**REQUIRED WORK**: Copy each line of the entries beneath that contains the word "call".

**DATA FOR PROCESSING**:
(** * Moonraker web application (app.py): a shallow embedding

    The development follows [moonraker/app.py]:
    - [Py]       : the few Python string and dict operations the handlers use;
    - [Router]   : [MutableRouter], the mutable route table;
    - [Dispatch] : [DynamicRequestHandler], argument parsing;
    - [Files]    : [FileRequestHandler.get], byte ranges;
    - [Upload]   : [FileUploadHandler.post], checksum and hand-off;
    - [App]      : [MoonrakerApp], the registry of API definitions and its
                   fan-out to the transports;
    - [Examples] : concrete requests, files, uploads and an application.

    Python objects with identity (the [Rule]s of the router) carry an
    allocation number; dictionaries whose iteration order is observable are
    association lists, the others are [gmap]s; a Python exception is a value
    of an error type returned in place of the result. *)

From Stdlib Require Import ZArith String Ascii List Lia SpecFloat DecimalString.
From stdpp Require Import base option gmap strings list fin_maps.

Local Open Scope string_scope.
Local Open Scope list_scope.

Set Warnings "-register-all".

(* ===================================================================== *)
(** * Python values, exceptions and string operations *)
(* ===================================================================== *)

Module Py.

(** The exceptions that travel through the handlers.  [ServerError] is
    the server's declared error ([self.server.error]), carrying a message
    and a status code; [HTTPError] is the web framework's. *)
Inductive exn :=
| ServerError (msg : string) (status_code : Z)
| HTTPError (status_code : Z) (log_message : option string)
| JSONDecodeError
| UnicodeDecodeError
| TypeError
| ValueError
| IndexError
| OSError
| Error (name : string).

Inductive result (A : Type) :=
| Ok (a : A)
| Raise (e : exn).
Arguments Ok {A} a.
Arguments Raise {A} e.

Definition bind {A B} (m : result A) (k : A -> result B) : result B :=
  match m with Ok a => k a | Raise e => Raise e end.

(** The values an argument mapping holds ([Any]): what the converters and
    [json.loads] produce.  A [str] is kept as its UTF-8 text, a [dict]
    with [str] keys as an association list in insertion order. *)
Inductive value :=
| VNone
| VBool (b : bool)
| VInt (z : Z)
| VFloat (f : spec_float)
| VStr (s : string)
| VList (l : list value)
| VDict (kvs : list (string * value)).

Definition pydict := list (string * value).

(** [d[k]] read and written on an insertion-ordered dictionary. *)
Fixpoint dict_get (k : string) (d : pydict) : option value :=
  match d with
  | [] => None
  | (k', v) :: d' => if decide (k' = k) then Some v else dict_get k d'
  end.

Fixpoint dict_set (k : string) (v : value) (d : pydict) : pydict :=
  match d with
  | [] => [(k, v)]
  | (k', v') :: d' =>
      if decide (k' = k) then (k, v) :: d' else (k', v') :: dict_set k v d'
  end.

Definition dict_keys (d : pydict) : list string := fst <$> d.

(** [d.update(m)] for a mapping [m]. *)
Definition dict_update (d : pydict) (m : list (string * value)) : pydict :=
  fold_left (fun acc kv => dict_set (fst kv) (snd kv) acc) m d.

(** [s.split(sep)] for a one-character separator. *)
Fixpoint split (sep : ascii) (s : string) : list string :=
  match s with
  | EmptyString => [EmptyString]
  | String c s' =>
      if decide (c = sep) then EmptyString :: split sep s'
      else match split sep s' with
           | h :: t => String c h :: t
           | [] => [String c EmptyString]
           end
  end.

(** [s.rsplit(sep, 1)]: [None] is the one-element list (no separator),
    [Some (a, b)] the two-element list cut at the last separator. *)
Fixpoint rsplit1 (sep : ascii) (s : string) : option (string * string) :=
  match s with
  | EmptyString => None
  | String c s' =>
      match rsplit1 sep s' with
      | Some (a, b) => Some (String c a, b)
      | None => if decide (c = sep) then Some (EmptyString, s') else None
      end
  end.

(** [s.replace(a, b)] for one-character [a] and [b]. *)
Fixpoint replace (a b : ascii) (s : string) : string :=
  match s with
  | EmptyString => EmptyString
  | String c s' => String (if decide (c = a) then b else c) (replace a b s')
  end.

(** [c in s] *)
Fixpoint has_char (c : ascii) (s : string) : bool :=
  match s with
  | EmptyString => false
  | String c' s' => bool_decide (c' = c) || has_char c s'
  end.

Definition join (sep : string) (l : list string) : string :=
  String.concat sep l.

Definition startswith (s pre : string) : bool := String.prefix pre s.

(** [s[1:]] *)
Definition tail (s : string) : string :=
  match s with EmptyString => EmptyString | String _ s' => s' end.

(** [l[:-1]] and [l[-1]] *)
Definition init_of {A} (l : list A) : list A := removelast l.

Definition contains (sub s : string) : Prop :=
  exists pre post, s = pre +:+ sub +:+ post.

(** Decimal rendering of an integer, as [%s] and f-strings print it. *)
Definition str_of_Z (z : Z) : string :=
  NilZero.string_of_int (Z.to_int z).

(** Well-formed UTF-8, the condition under which [bytes.decode()]
    returns; the text is kept in its encoded form.  [n] is the number of
    continuation bytes still expected, [lo] and [hi] bound the next one. *)
Fixpoint utf8_from (n : nat) (lo hi : N) (s : string) : bool :=
  match s with
  | EmptyString => match n with O => true | S _ => false end
  | String c s' =>
      let b := N_of_ascii c in
      match n with
      | S m =>
          if ((lo <=? b) && (b <=? hi))%N then utf8_from m 128 191 s'
          else false
      | O =>
          if (b <? 128)%N then utf8_from 0 128 191 s'
          else if ((194 <=? b) && (b <=? 223))%N then utf8_from 1 128 191 s'
          else if (b =? 224)%N then utf8_from 2 160 191 s'
          else if ((225 <=? b) && (b <=? 236))%N then utf8_from 2 128 191 s'
          else if (b =? 237)%N then utf8_from 2 128 159 s'
          else if ((238 <=? b) && (b <=? 239))%N then utf8_from 2 128 191 s'
          else if (b =? 240)%N then utf8_from 3 144 191 s'
          else if ((241 <=? b) && (b <=? 243))%N then utf8_from 3 128 191 s'
          else if (b =? 244)%N then utf8_from 3 128 143 s'
          else false
      end
  end.

(** [b.decode()] *)
Definition decode (b : string) : result string :=
  if utf8_from 0 128 191 b then Ok b else Raise UnicodeDecodeError.

(** The error class of the server ([ServerError], [server.error]), which
    is declared outside these modules: the status code of an error that is
    raised with a message only. *)
Class ServerErrorClass := {
  error_status_code : Z }.

(** The builtins of the language and its library that the handlers call
    and that this development does not look into. *)
Class Builtins := {
  (** [s.lower()] *)
  str_lower : string -> string;
  (** [s.strip()] *)
  str_strip : string -> string;
  (** [int(s)] and [float(s)]; [None] is the [ValueError] *)
  py_int : string -> option Z;
  py_float : string -> option spec_float;
  (** [json.loads(s)] *)
  json_loads : string -> result value;
  (** [d.update(x)] for [x] a [str] or a [list], a sequence of pairs *)
  dict_update_pairs : pydict -> value -> result pydict }.

End Py.

(* ===================================================================== *)
(** * The mutable route table *)
(* ===================================================================== *)

Module Router.
Import Py.

(** [PathMatches(pattern)] of the web framework compiles the pattern when
    the matcher is built: [pattern_error] is the exception it raises for a
    pattern it does not accept (the [re.error] of [re.compile], or the
    [AssertionError] of its test that the groups are all named or all
    positional), [None] for a pattern it accepts. *)
Class PathMatches := {
  pattern_error : string -> option exn }.

Section Router.

(** What a rule routes to ([target], [target_params]) is opaque to the
    table. *)
Context {Target Params : Type} `{PathMatches}.

(** [PathMatches(pattern).match(request)] of the web framework: whether a
    request path is matched by a pattern. *)
Variable path_matches : string -> string -> bool.

(** [Rule(PathMatches(pattern), target, target_params)].  A [Rule] defines
    no [__eq__]: two rules are equal when they are the same object, which
    [rule_id] (the allocation number) stands for. *)
Record Rule := mkRule {
  rule_id : nat;
  pattern : string;
  target : Target;
  target_params : option Params }.

Record MutableRouter := mkRouter {
  pattern_to_rule : gmap string Rule;
  rules : list Rule;
  next_rule : nat;              (* allocation counter for [Rule] objects *)
  router_log : list string }.   (* [logging.exception] lines *)

(** [MutableRouter.__init__]: [rules] is empty ([super().__init__(None)]). *)
Definition init : MutableRouter :=
  {| pattern_to_rule := ∅; rules := []; next_rule := 0; router_log := [] |}.

Definition has_rule (p : string) (r : MutableRouter) : bool :=
  bool_decide (is_Some (pattern_to_rule r !! p)).

(** [list.remove(x)]: drops the first element that is [x]; [None] is the
    [ValueError] raised when there is none. *)
Fixpoint list_remove (id : nat) (l : list Rule) : option (list Rule) :=
  match l with
  | [] => None
  | x :: l' =>
      if decide (rule_id x = id) then Some l'
      else cons x <$> list_remove id l'
  end.

Definition remove_handler (p : string) (r : MutableRouter) : MutableRouter :=
  match pattern_to_rule r !! p with
  | None => r
  | Some rule =>
      let index := delete p (pattern_to_rule r) in
      match list_remove (rule_id rule) (rules r) with
      | Some l =>
          {| pattern_to_rule := index; rules := l;
             next_rule := next_rule r; router_log := router_log r |}
      | None =>
          {| pattern_to_rule := index; rules := rules r;
             next_rule := next_rule r;
             router_log := router_log r ++ ["Unable to remove rule: " +:+ p] |}
      end
  end.

(** The table [add_handler] leaves, and the exception it ends with when
    [PathMatches(pattern)] raises: the rule of the pattern, if any, has
    been removed by then and no rule is added. *)
Definition add_handler (p : string) (t : Target) (ps : option Params)
    (r : MutableRouter) : MutableRouter * option exn :=
  let r1 := if has_rule p r then remove_handler p r else r in
  match pattern_error p with
  | Some e => (r1, Some e)
  | None =>
      let new_rule := mkRule (next_rule r1) p t ps in
      ({| pattern_to_rule := <[p := new_rule]> (pattern_to_rule r1);
          rules := rules r1 ++ [new_rule];
          next_rule := S (next_rule r1);
          router_log := router_log r1 |}, None)
  end.

(** The rule an [add_handler] call allocates. *)
Definition added_rule (p : string) (t : Target) (ps : option Params)
    (r : MutableRouter) : Rule :=
  mkRule (next_rule r) p t ps.

(** Modelled from the spec: the lookup is the one [MutableRouter] inherits
    from the framework's rule router, which is not part of this module;
    "rules are matched in table order (first match wins)". *)
Definition find_handler (path : string) (r : MutableRouter) : option Rule :=
  snd <$> list_find (fun x => path_matches (pattern x) path = true) (rules r).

**EXERCISE SOLUTION**:
(** The builtins of the language and its library that the handlers call
(** The rule an [add_handler] call allocates. *)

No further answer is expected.